“Well, I wasn’t pining away. I was happy
playing my violin, but after awhile I felt I needed
to branch out, because being an accompanist wasn’t
doing it for me completely anymore. So, I learned how
to play guitar, which meant I could start writing songs,
because you can’t write songs on a violin, because
it’s essentially like the voice, a one-note melodic
instrument. Then I started doing shows, to force myself
to finish songs. It’s easy to start songs; it’s
more difficult trying to finish them.”
So, it’s been a gradual process. Throughout
the evolution, honesty has been the goal. “There’s
no point in trying to sound like Billie Holliday or
Sarah Vaughan. I mean, there’s an art to a pose,
and some people do it very well, but I wanted it to
come from inside me. That was scary: would there be
anything there? So I had to learn to be vulnerable,
emotive in front of other people. It was amazing.”

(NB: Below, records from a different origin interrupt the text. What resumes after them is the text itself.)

(** ** Every write keeps the history *)

(** A slot of its own, with its first version. *)
Lemma policy_inv_register h s s' id slot q :
  policy_inv h s → Cs_Slots s !! id = None →
  CurrentSelectionPolicyVersion slot = 1 → LastSelectionPolicyUpdateHeight slot = 0 →
  SPV_SlotId q = id → SPV_PolicyVersion q = 1 → 0 < SPV_ValidFromHeight q ≤ h + 1 →
  SPV_ValidUntilHeightExclusive q = 0 →
  ValidateSelectionPolicyValues (SPV_SelectionRateBps q) (SPV_MaxSelectedParticipants q) = Ok tt →
  Cs_Slots s' = <[id := slot]> (Cs_Slots s) →
  Cs_SelectionPolicies s' = <[(id, 1) := q]> (Cs_SelectionPolicies s) →
  Cs_PolicyStarts s' = <[(id, SPV_ValidFromHeight q) := 1]> (Cs_PolicyStarts s) →
  policy_inv h s'.
Proof.
  intros [H1 H2 H3] Hfree Hc Hl Hqi Hqv Hqf Hqu Hval Hs Hp Hst.
  assert (∀ v, version_of s id v = None) as Hnone.
  { intros v. apply eq_None_not_Some. intros Hx%H2. rewrite Hfree in Hx. by destruct Hx. }
  assert (∀ i v x, version_of s' i v = Some x ↔
    (i = id ∧ v = 1 ∧ x = q) ∨ (i ≠ id ∧ version_of s i v = Some x)) as Hv.
  { intros i v x. unfold version_of. rewrite Hp, lookup_insert_Some. split.
    - intros [[[= <- <-] <-]|[Hne Hx]]; [by left|]. right. split; [|done]. intros ->.
      specialize (Hnone v). unfold version_of in Hnone. congruence.
    - intros [(-> & -> & ->)|[Hne Hx]]; [by left | right]. split; [congruence | done]. }
  assert (∀ i start v, Cs_PolicyStarts s' !! (i, start) = Some v ↔
    (i = id ∧ start = SPV_ValidFromHeight q ∧ v = 1) ∨
    (i ≠ id ∧ Cs_PolicyStarts s !! (i, start) = Some v)) as Hw.
  { intros i start v. rewrite Hst, lookup_insert_Some. split.
    - intros [[[= <- <-] <-]|[Hne Hx]]; [by left|]. right. split; [|done]. intros ->.
      apply H3 in Hx. rewrite Hfree in Hx. by destruct Hx.
    - intros [(-> & -> & ->)|[Hne Hx]]; [by left | right]. split; [congruence | done]. }
  split.
  - intros i x. rewrite Hs, lookup_insert_Some. intros [[<- <-]|[Hne Hx]].
    + split; rewrite ?Hc, ?Hl; try done.
      * intros v. split; [intros (y & [(_ & -> & _)|[? _]]%Hv); [lia | done]|].
        intros Hv1. exists q. apply Hv. left. split_and!; [done | lia | done].
      * intros v y [(_ & -> & ->)|[? _]]%Hv; [tauto | done].
      * intros y [(_ & _ & ->)|[? _]]%Hv; done.
      * intros v y y' [(_ & -> & _)|[? _]]%Hv [(_ & ? & _)|[? _]]%Hv; try done.
      * intros start v. rewrite Hw. split.
        -- intros [(_ & -> & ->)|[? _]]; [|done]. exists q. split; [|done]. apply Hv. by left.
        -- intros (y & [(_ & -> & ->)|[? _]]%Hv & <-); [by left | done].
    + destruct (H1 i x Hx). assert (∀ v y, version_of s' i v = Some y ↔ version_of s i v = Some y) as Hvi.
      { intros v y. rewrite Hv. naive_solver. }
      split; try done.
      * intros v. rewrite <- ho_versions0. split; intros [y Hy]; exists y; by apply Hvi.
      * intros v y Hy%Hvi. by apply ho_row0.
      * intros y Hy%Hvi. by apply ho_last0.
      * intros v y y' Hy%Hvi Hy'%Hvi. by eapply ho_next0.
      * case_decide; [done|]. destruct ho_updated0. split; [done|]. intros y Hy%Hvi. auto.
      * intros start v. rewrite Hw. setoid_rewrite Hvi. rewrite <- ho_index0. naive_solver.
  - intros i v [x Hx]. rewrite Hs, lookup_insert_is_Some'. apply Hv in Hx as [(-> & _)|[_ Hx]].
    + by left.
    + right. eapply H2. by exists x.
  - intros i start v Hx. rewrite Hs, lookup_insert_is_Some'. apply Hw in Hx as [(-> & _)|[_ Hx]].
    + by left.
    + right. by eapply H3.
Qed.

She had sung as a child, but when puberty hit she
became self-conscious and stopped singing. Which is
pretty strange, when you think what an amazing voice
she has. But Antony and Rufus were very supportive.
Perhaps the key, though, is growing confidence. As she
puts it, in therapy-speak: “I like me now.”
She has described her music as a fusion of soul and
punk, “Because in both you’re saying what
you mean without fear of consequence. One is associated
with anger, the other with love. But both are from the
heart. Punk was a big influence on me, but I don’t
listen to it much anymore. Soul is my favourite type
of music, even though I’m not from a southern,
churchy background.”
So no problem with the term Blue Eyed Soul? “None.
Some of those albums are my favourite ever – like
Bowie’s Young Americans.” The phrase does,
after all, encompass Dusty Springfield, and Joan has
been called the Dusty of the indie generation. “Oh,
she’s the greatest.”
And that name? “I was a fan of Angie Dickenson
in the TV series Policewoman when I was a kid. It was
more real, and gritty, than Charlie’s Angels.
She was a woman alone. Later, I used to dye my hair
blonde, and a friend of mine said to me, ‘You’re
channelling Angie’.”
She has fond memories of Crawdaddy, where last July
she received a birthday cake she shared with the audience,
so try to catch her at the bigger venue next door.